The aim with every Tournament of Roses Parade float is to achieve just the right look. It’s not easy.

“Until you’re actually putting on 20,000 flowers, you have no idea what it takes,” said Independence native Randy Winship. This was his eighth year as a float crew chief, the person who oversees the final execution of the float’s design.

Consider a brown butterfly. That took white and yellow strawflower, soybeans, navy beans, lentils, onion powder and coffee.

There are rules for these floats.

“It all has to be organic,” Winship said.

And a “floragraph” – a carefully crafted image of near photographic clarity – is even more challenging, and Winship’s float had several. One person, working three and half days, used clover seed, ground parsley, blue cornmeal, black and white pepper and a couple dozen other ingredients to create one floragraph celebrating the City of Hope hospitals, the focus of Winship’s float.

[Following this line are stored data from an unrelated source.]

Lemma getAccountRecord_session w address :
  session (getAccountRecord w address).2 = session w.
Proof.
  unfold getAccountRecord. by destruct (recordsByAddress w !! address).
Qed.

Lemma getAccountRecord_stored w address :
  recordsByAddress (getAccountRecord w address).2 !! address
  = Some (getAccountRecord w address).1.
Proof.
  unfold getAccountRecord.
  destruct (recordsByAddress w !! address) eqn:E; simpl; [done|].
  by rewrite lookup_insert_eq.
Qed.

Lemma getAccountRecord_consumed w address a :
  consumedBalanceOf (getAccountRecord w address).2 a = consumedBalanceOf w a.
Proof.
  unfold getAccountRecord, consumedBalanceOf.
  destruct (recordsByAddress w !! address) eqn:E; simpl; [done|].
  destruct (decide (address = a)) as [->|Hne].
  - rewrite lookup_insert_eq, E. by destruct (GetAccountState (session w) a).
  - by rewrite lookup_insert_ne.
Qed.

Lemma getAccountRecord_keeps w address a :
  is_Some (recordsByAddress w !! a) →
  is_Some (recordsByAddress (getAccountRecord w address).2 !! a).
Proof.
  intros Ha. unfold getAccountRecord.
  destruct (recordsByAddress w !! address) eqn:E; simpl; [done|].
  destruct (decide (address = a)) as [->|Hne].
  - rewrite lookup_insert_eq. eauto.
  - by rewrite lookup_insert_ne.
Qed.

Lemma addToConsumedBalance_consumed w address v a :
  is_Some (recordsByAddress w !! address) →
  consumedBalanceOf (addToConsumedBalance w address v) a
  = (consumedBalanceOf w a + if decide (a = address) then v else 0)%Z.
Proof.
  intros [r Hr]. unfold addToConsumedBalance, consumedBalanceOf. simpl.
  destruct (decide (a = address)) as [->|Hne].
  - rewrite lookup_alter_eq, Hr. done.
  - rewrite lookup_alter_ne by done. lia.
Qed.

Lemma addToConsumedBalance_keeps w address v a :
  is_Some (recordsByAddress w !! a) →
  is_Some (recordsByAddress (addToConsumedBalance w address v) !! a).
Proof.
  intros [r Hr]. unfold addToConsumedBalance. simpl.
  destruct (decide (a = address)) as [->|Hne].
  - rewrite lookup_alter_eq, Hr. simpl. eauto.
  - rewrite lookup_alter_ne by done. eauto.
Qed.

(** What [accumulateConsumedBalance] adds to the consumed balance of any
    address: the transferred value if it is the sender, the fee if it is the
    fee payer, both if it is both. *)
Lemma accumulateConsumedBalance_consumed w tx a :
  consumedBalanceOf (accumulateConsumedBalance w tx) a
  = (consumedBalanceOf w a
     + (if decide (a = GetSndAddr tx) then default 0 (TransferredValue tx) else 0)
     + (if decide (a = FeePayer tx) then default 0 (Fee tx) else 0))%Z.
Proof.
  unfold accumulateConsumedBalance.
  pose proof (getAccountRecord_consumed w (GetSndAddr tx)) as C1.
  pose proof (getAccountRecord_stored w (GetSndAddr tx)) as S1.
  destruct (getAccountRecord w (GetSndAddr tx)) as [r1 w1]; simpl in *.
  pose proof (getAccountRecord_consumed w1 (FeePayer tx)) as C2.
  pose proof (getAccountRecord_stored w1 (FeePayer tx)) as S2.
  pose proof (getAccountRecord_keeps w1 (FeePayer tx) (GetSndAddr tx)) as K2.
  destruct (getAccountRecord w1 (FeePayer tx)) as [r2 w2]; simpl in *.
  assert (is_Some (recordsByAddress w2 !! GetSndAddr tx)) as P1 by eauto.
  assert (is_Some (recordsByAddress w2 !! FeePayer tx)) as P2 by eauto.
  destruct (TransferredValue tx) as [tv|], (Fee tx) as [fee|]; simpl.
  - rewrite addToConsumedBalance_consumed by (by apply addToConsumedBalance_keeps).
    rewrite addToConsumedBalance_consumed by done.
    rewrite C2, C1. done.
  - rewrite addToConsumedBalance_consumed by done.
    rewrite C2, C1. destruct (decide (a = FeePayer tx)); lia.
  - rewrite addToConsumedBalance_consumed by done.
    rewrite C2, C1. destruct (decide (a = GetSndAddr tx)); lia.
  - rewrite C2, C1.
    destruct (decide (a = GetSndAddr tx)), (decide (a = FeePayer tx)); lia.
Qed.

Lemma accumulateConsumedBalance_calls_records w tx :
  let w' := accumulateConsumedBalance w tx in
  ∃ w1 w2,
    w1 = (getAccountRecord w (GetSndAddr tx)).2 ∧
    w2 = (getAccountRecord w1 (FeePayer tx)).2 ∧
    sessionCalls w' = sessionCalls w2 ∧
    session w' = session w2 ∧
    ∀ a, is_Some (recordsByAddress w' !! a) ↔ is_Some (recordsByAddress w2 !! a).
Proof.
  unfold accumulateConsumedBalance.
  destruct (getAccountRecord w (GetSndAddr tx)) as [r1 w1] eqn:E1.
  destruct (getAccountRecord w1 (FeePayer tx)) as [r2 w2] eqn:E2.
  exists w1, w2. simpl. rewrite E2. simpl.
  split; [done|]. split; [done|].
  assert (∀ w address v a,
    is_Some (recordsByAddress (addToConsumedBalance w address v) !! a)
    ↔ is_Some (recordsByAddress w !! a)) as Halter.
  { intros w0 address v a. unfold addToConsumedBalance. simpl.
    destruct (decide (a = address)) as [->|Hne].
    - rewrite lookup_alter_eq. by rewrite fmap_is_Some.
    - by rewrite lookup_alter_ne. }
  destruct (TransferredValue tx), (Fee tx); cbv beta iota zeta;
    (split; [done|]); (split; [done|]); intros a; rewrite ?Halter; reflexivity.
Qed.

Lemma wrapperConsistent_new session :
  wrapperConsistent (newSelectionSessionWrapper session).
Proof.
  split; simpl; [constructor|].
  intros a. rewrite lookup_empty. split.
  - by intros ?%elem_of_nil.
  - by intros [? ?].
Qed.

Lemma wrapperConsistent_getAccountRecord w address :
  wrapperConsistent w → wrapperConsistent (getAccountRecord w address).2.
Proof.
  intros [Hnd Hdom]. unfold getAccountRecord.
  destruct (recordsByAddress w !! address) eqn:E; simpl; [by split|].
  split; simpl.
  - apply NoDup_app. split; [done|]. split; [|apply NoDup_singleton].
    intros x Hx ->%list_elem_of_singleton.
    apply Hdom in Hx. rewrite E in Hx. by destruct Hx.
  - intros a. rewrite elem_of_app, list_elem_of_singleton, Hdom.
    destruct (decide (address = a)) as [->|Hne].
    + rewrite lookup_insert_eq. split; eauto.
    + rewrite lookup_insert_ne by done. split; [intros [?|?]; [done|congruence] | eauto].
Qed.

Lemma wrapperConsistent_call w c :
  wrapperConsistent w → wrapperConsistent (runWrapperCall w c).
Proof.
  intros Hw. destruct c as [a|a|tx|tx]; simpl.
  - by apply wrapperConsistent_getAccountRecord.
  - unfold getNonce.
    pose proof (wrapperConsistent_getAccountRecord w a Hw) as H.
    by destruct (getAccountRecord w a).
  - destruct (accumulateConsumedBalance_calls_records w tx) as (w1 & w2 & -> & -> & Hc & _ & Hr).
    pose proof (wrapperConsistent_getAccountRecord _ (FeePayer tx)
                  (wrapperConsistent_getAccountRecord w (GetSndAddr tx) Hw)) as [Hnd Hdom].
    split.
    + by rewrite Hc.
    + intros a. rewrite Hc, Hr. apply Hdom.
  - unfold detectWillFeeExceedBalance.
    destruct (Fee tx); simpl; [|done].
    pose proof (wrapperConsistent_getAccountRecord w (FeePayer tx) Hw) as H.
    by destruct (getAccountRecord w (FeePayer tx)).
Qed.

Lemma wrapperConsistent_calls cs : ∀ w,
  wrapperConsistent w → wrapperConsistent (runWrapperCalls w cs).
Proof.
  induction cs as [|c cs IH]; intros w Hw; simpl; [done|].
  apply IH. by apply wrapperConsistent_call.
Qed.

Lemma runWrapperCall_session w c : session (runWrapperCall w c) = session w.
Proof.
  destruct c as [a|a|tx|tx]; simpl.
  - apply getAccountRecord_session.
  - unfold getNonce. pose proof (getAccountRecord_session w a) as H.
    by destruct (getAccountRecord w a).
  - destruct (accumulateConsumedBalance_calls_records w tx) as (w1 & w2 & -> & -> & _ & Hs & _).
    rewrite Hs. by rewrite !getAccountRecord_session.
  - unfold detectWillFeeExceedBalance. destruct (Fee tx); simpl; [|done].
    pose proof (getAccountRecord_session w (FeePayer tx)) as H.
    by destruct (getAccountRecord w (FeePayer tx)).
Qed.

Lemma runWrapperCalls_session cs : ∀ w, session (runWrapperCalls w cs) = session w.
Proof.
  induction cs as [|c cs IH]; intros w; simpl; [done|].
  by rewrite IH, runWrapperCall_session.
Qed.

(** C8.  During one selection (any sequence of calls on a wrapper that
    started fresh) the session is consulted at most once per address: no
    address occurs twice among the calls made to it.  In the state reached, a
    call of [getAccountRecord] for an address that has a record returns that
    record and leaves the wrapper, the list of session calls included, as it
    is; a call for an address without a record consults the session once,
    stores the record it returns, and that record is {0, 0, 0} when the
    session answers with an error. *)
Theorem session_consulted_once_per_address session calls :
  let w := runWrapperCalls (newSelectionSessionWrapper session) calls in
  NoDup (sessionCalls w)
  ∧ (∀ address record,
       recordsByAddress w !! address = Some record →
       getAccountRecord w address = (record, w))
  ∧ (∀ address,
       recordsByAddress w !! address = None →
       let record := (getAccountRecord w address).1 in
       let w' := (getAccountRecord w address).2 in
       sessionCalls w' = sessionCalls w ++ [address]
       ∧ recordsByAddress w' = <[address := record]> (recordsByAddress w)
       ∧ getAccountRecord w' address = (record, w')
       ∧ record =
           match GetAccountState session address with
           | inl state =>
               {| initialNonce := AccountNonce state;
                  initialBalance := AccountBalance state;
                  consumedBalance := 0 |}
           | inr _ => {| initialNonce := 0; initialBalance := 0; consumedBalance := 0 |}
           end).
Proof.
  intros w.
  pose proof (wrapperConsistent_calls calls _ (wrapperConsistent_new session)) as [Hnd _].
  pose proof (runWrapperCalls_session calls (newSelectionSessionWrapper session)) as Hs.
  fold w in Hnd, Hs. simpl in Hs.
  split; [done|]. split.
  - intros address record. apply getAccountRecord_known.
  - intros address E record w'.
    pose proof (getAccountRecord_stored w address) as Hst. fold record w' in Hst.
    subst record w'. unfold getAccountRecord in *. rewrite E in *. simpl in *.
    rewrite Hst, Hs. done.
Qed.

Lemma session_consulted_once_per_address_witness :
  let w := runWrapperCalls (newSelectionSessionWrapper aliceSession)
             [CallGetNonce "alice";
              CallDetectWillFeeExceedBalance
                (txWithFee "h1" "alice" "alice" 0 (Some 0%Z) (Some 60%Z));
              CallGetAccountRecord "alice"] in
  sessionCalls w = ["alice"]
  ∧ getAccountRecord w "alice"
    = ({| initialNonce := 0; initialBalance := 100; consumedBalance := 0 |}, w)
  ∧ (getAccountRecord w "bob").1
    = {| initialNonce := 0; initialBalance := 0; consumedBalance := 0 |}.
Proof.
  intros w.
  destruct (session_consulted_once_per_address aliceSession
              [CallGetNonce "alice";
               CallDetectWillFeeExceedBalance
                 (txWithFee "h1" "alice" "alice" 0 (Some 0%Z) (Some 60%Z));
               CallGetAccountRecord "alice"]) as (_ & Hknown & Hnew).
  split; [reflexivity|]. split.
  - apply Hknown. reflexivity.
  - destruct (Hnew "bob") as (_ & _ & _ & Hr); [reflexivity|]. exact Hr.
Defined.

“That was the most detailed part of what we were doing this year,” he said.

Winship figures he worked 95 to 96 hours over six days leading up to the New Year’s Day parade, overseeing a lot of volunteers – two shifts of 85 each just on one day the weekend before the parade.

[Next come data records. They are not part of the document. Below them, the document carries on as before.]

(** * go-inventory-system: the authentication and inventory services

    A shallow embedding of [internal/service], [internal/repository],
    [internal/middleware], [internal/handlers], [internal/models] and
    [pkg/validator], together with the behaviour of the collaborators these
    packages call (the GORM/PostgreSQL store, golang-jwt v5, bcrypt, the
    wall clock), and the properties the specification states about them.

    Conventions.
    - A Go function returning [(T, error)] and touching the store, the clock
      or the entropy source is a computation [M T]: it takes the [World] and
      returns a [result T] with the new [World].  State changes survive an
      error, as they do in Go.
    - [int], [uint], [int64] are [Z]; where the code does arithmetic that can
      wrap, the wrap-around is written out.
    - [time.Time] is the number of nanoseconds since the Unix epoch.
    - [float64] is IEEE binary64 ([PrimFloat.float]) for prices; the numeric
      claims of a token, which are integers in every token this service
      signs, are carried by their integer value after rounding to binary64. *)

From Stdlib Require Import ZArith List String Ascii Bool Lia PrimFloat.
From Stdlib Require Floats.FloatAxioms Floats.SpecFloat.
Import ListNotations.

Local Open Scope string_scope.
Local Open Scope list_scope.
Local Open Scope Z_scope.

(** ** Go basics *)

Definition time_Nanosecond : Z := 1.
Definition time_Second : Z := 1000000000.
Definition time_Hour : Z := 3600 * time_Second.

(** The zero [time.Time] is January 1, year 1, 00:00 UTC. *)
Definition time_zero : Z := -62135596800 * time_Second.

(** Two's complement wrap-around of 64-bit signed arithmetic. *)
Definition wrap_int64 (z : Z) : Z := (z + 2 ^ 63) mod 2 ^ 64 - 2 ^ 63.

(** [t.Unix()], an [int64] *)
Definition time_Unix_of (t : Z) : Z := wrap_int64 (t / time_Second).

(** [time.Unix(sec, 0)] *)
Definition time_Unix (sec : Z) : Z := sec * time_Second.

(** [t.Before(u)] *)
Definition time_Before (t u : Z) : bool := t <? u.

Definition float64 := PrimFloat.float.

(** ** Errors *)

(** The sentinel errors of package [jwt]. *)
Inductive jwt_sentinel :=
| ErrTokenMalformed
| ErrTokenUnverifiable
| ErrTokenSignatureInvalid
| ErrTokenInvalidClaims
| ErrTokenExpired
| ErrTokenNotValidYet
| ErrInvalidType
| ErrInvalidKeyType
| ErrSignatureInvalid
| ErrHashUnavailable
| NoneSignatureTypeDisallowedError.

(** What a [jwt] error wraps: sentinels of the package, or the error the
    caller's key function returned. *)
Inductive jwt_cause :=
| jwt_Err (s : jwt_sentinel)
| keyfunc_Err (msg : string).

Inductive error :=
| errors_New (msg : string)
    (* errors.New(msg), fmt.Errorf(...) *)
| gorm_ErrRecordNotFound
| pg_unique_violation (constraint : string)
    (* SQLSTATE 23505, as GORM hands it on *)
| bcrypt_error (msg : string)
| jwt_newError (message : string) (err : jwt_sentinel) (more : list jwt_cause).
    (* jwt's joined error: a message, a sentinel and the wrapped causes *)

Inductive result (A : Type) :=
| Ok (a : A)
| Err (e : error).
Arguments Ok {A} a.
Arguments Err {A} e.

Definition is_Ok {A} (r : result A) : bool :=
  match r with Ok _ => true | Err _ => false end.

(** [errors.Is(err, target)] for a target that is a sentinel of GORM: no
    error here wraps another one of these. *)
Definition errors_Is (err target : error) : bool :=
  match err, target with
  | gorm_ErrRecordNotFound, gorm_ErrRecordNotFound => true
  | _, _ => false
  end.

(** ** Models ([internal/models]) *)

Module Item.
Record t := mk {
  ID : Z;
  Name : string;
  SKU : string;
  Description : string;
  Quantity : Z;
  Price : float64;
  Category : string;
  CreatedAt : Z;
  UpdatedAt : Z;
  DeletedAt : option Z       (* gorm.DeletedAt: NULL or the deletion time *)
}.
Definition with_ID (v : Z) (i : t) : t :=
  mk v (Name i) (SKU i) (Description i) (Quantity i) (Price i) (Category i)
     (CreatedAt i) (UpdatedAt i) (DeletedAt i).
Definition with_Name (v : string) (i : t) : t :=
  mk (ID i) v (SKU i) (Description i) (Quantity i) (Price i) (Category i)
     (CreatedAt i) (UpdatedAt i) (DeletedAt i).
Definition with_SKU (v : string) (i : t) : t :=
  mk (ID i) (Name i) v (Description i) (Quantity i) (Price i) (Category i)
     (CreatedAt i) (UpdatedAt i) (DeletedAt i).
Definition with_Description (v : string) (i : t) : t :=
  mk (ID i) (Name i) (SKU i) v (Quantity i) (Price i) (Category i)
     (CreatedAt i) (UpdatedAt i) (DeletedAt i).
Definition with_Quantity (v : Z) (i : t) : t :=
  mk (ID i) (Name i) (SKU i) (Description i) v (Price i) (Category i)
     (CreatedAt i) (UpdatedAt i) (DeletedAt i).
Definition with_Price (v : float64) (i : t) : t :=
  mk (ID i) (Name i) (SKU i) (Description i) (Quantity i) v (Category i)
     (CreatedAt i) (UpdatedAt i) (DeletedAt i).
Definition with_Category (v : string) (i : t) : t :=
  mk (ID i) (Name i) (SKU i) (Description i) (Quantity i) (Price i) v
     (CreatedAt i) (UpdatedAt i) (DeletedAt i).
Definition with_CreatedAt (v : Z) (i : t) : t :=
  mk (ID i) (Name i) (SKU i) (Description i) (Quantity i) (Price i) (Category i)
     v (UpdatedAt i) (DeletedAt i).
Definition with_UpdatedAt (v : Z) (i : t) : t :=
  mk (ID i) (Name i) (SKU i) (Description i) (Quantity i) (Price i) (Category i)
     (CreatedAt i) v (DeletedAt i).
Definition with_DeletedAt (v : option Z) (i : t) : t :=
  mk (ID i) (Name i) (SKU i) (Description i) (Quantity i) (Price i) (Category i)
     (CreatedAt i) (UpdatedAt i) v.
End Item.

Module CreateItemRequest.
Record t := mk {
  Name : string;          (* binding:"required,min=1,max=200" *)
  SKU : string;           (* binding:"required,min=1,max=100" *)
  Description : string;   (* binding:"max=1000" *)
  Quantity : Z;           (* binding:"non_negative" *)
  Price : float64;        (* binding:"non_negative" *)
  Category : string       (* binding:"max=100" *)
}.
End CreateItemRequest.

(** The fields are pointers in Go: [None] is the nil pointer, a field the
    request does not supply. *)
Module UpdateItemRequest.
Record t := mk {
  Name : option string;          (* binding:"omitempty,min=1,max=200" *)
  SKU : option string;           (* binding:"omitempty,min=1,max=100" *)
  Description : option string;   (* binding:"omitempty,max=1000" *)
  Quantity : option Z;           (* binding:"omitempty,non_negative" *)
  Price : option float64;        (* binding:"omitempty,non_negative" *)
  Category : option string       (* binding:"omitempty,max=100" *)
}.
End UpdateItemRequest.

Construction of the floats starts March 1. Winship’s role comes in December, when he works for 10 days for the Phoenix Decorating Company, which did 17 floats for this year’s parade.

“Dry decoration” – seeds, beans, bark – takes four or five days. Then come leaves. Then mums and carnations are glued to the float. Fresh flowers – placed one at a time in individual vials – come last.

It is a team effort. Winship stresses that others do design, construction and painting. He says his job is to follow his “paint by color” book and bring everything to life. In the last two days, six florists working on the canopy floral arrangement had 35 to 40 volunteers up on scaffolding and he had more than 40 working on roses on the deck. In the end, the final look is his responsibility.

Doctors, nurses and cancer survivors from City of Hope rode during the parade.

“It’s just to raise awareness,” Winship said.

It all worked out. The float won the Isabella Coleman Award for most outstanding presentation of color and color harmony through floral design.

Winship is a graduate of Truman High School and the UMKC Conservatory of Music. Growing up in Independence, he would watch the Tournament of Roses parade with his mom.

“So I always thought it would be cool to work on a Rose Parade float one day,” he said. His dad, Gerry, brought his Rose Parade work to The Examiner's attention.

Today Randy’s the general manager of the Pasadena Ice Skating Center, a line of work he’s been in for years and that has taken him around the world. It was through an acquaintance in that work that he made contact with those involved with the Tournament of Roses. Now he’s done 14 floats in 13 years.

And 2019? He said he’s not thinking about that yet. First, he said, it’s time for a good rest.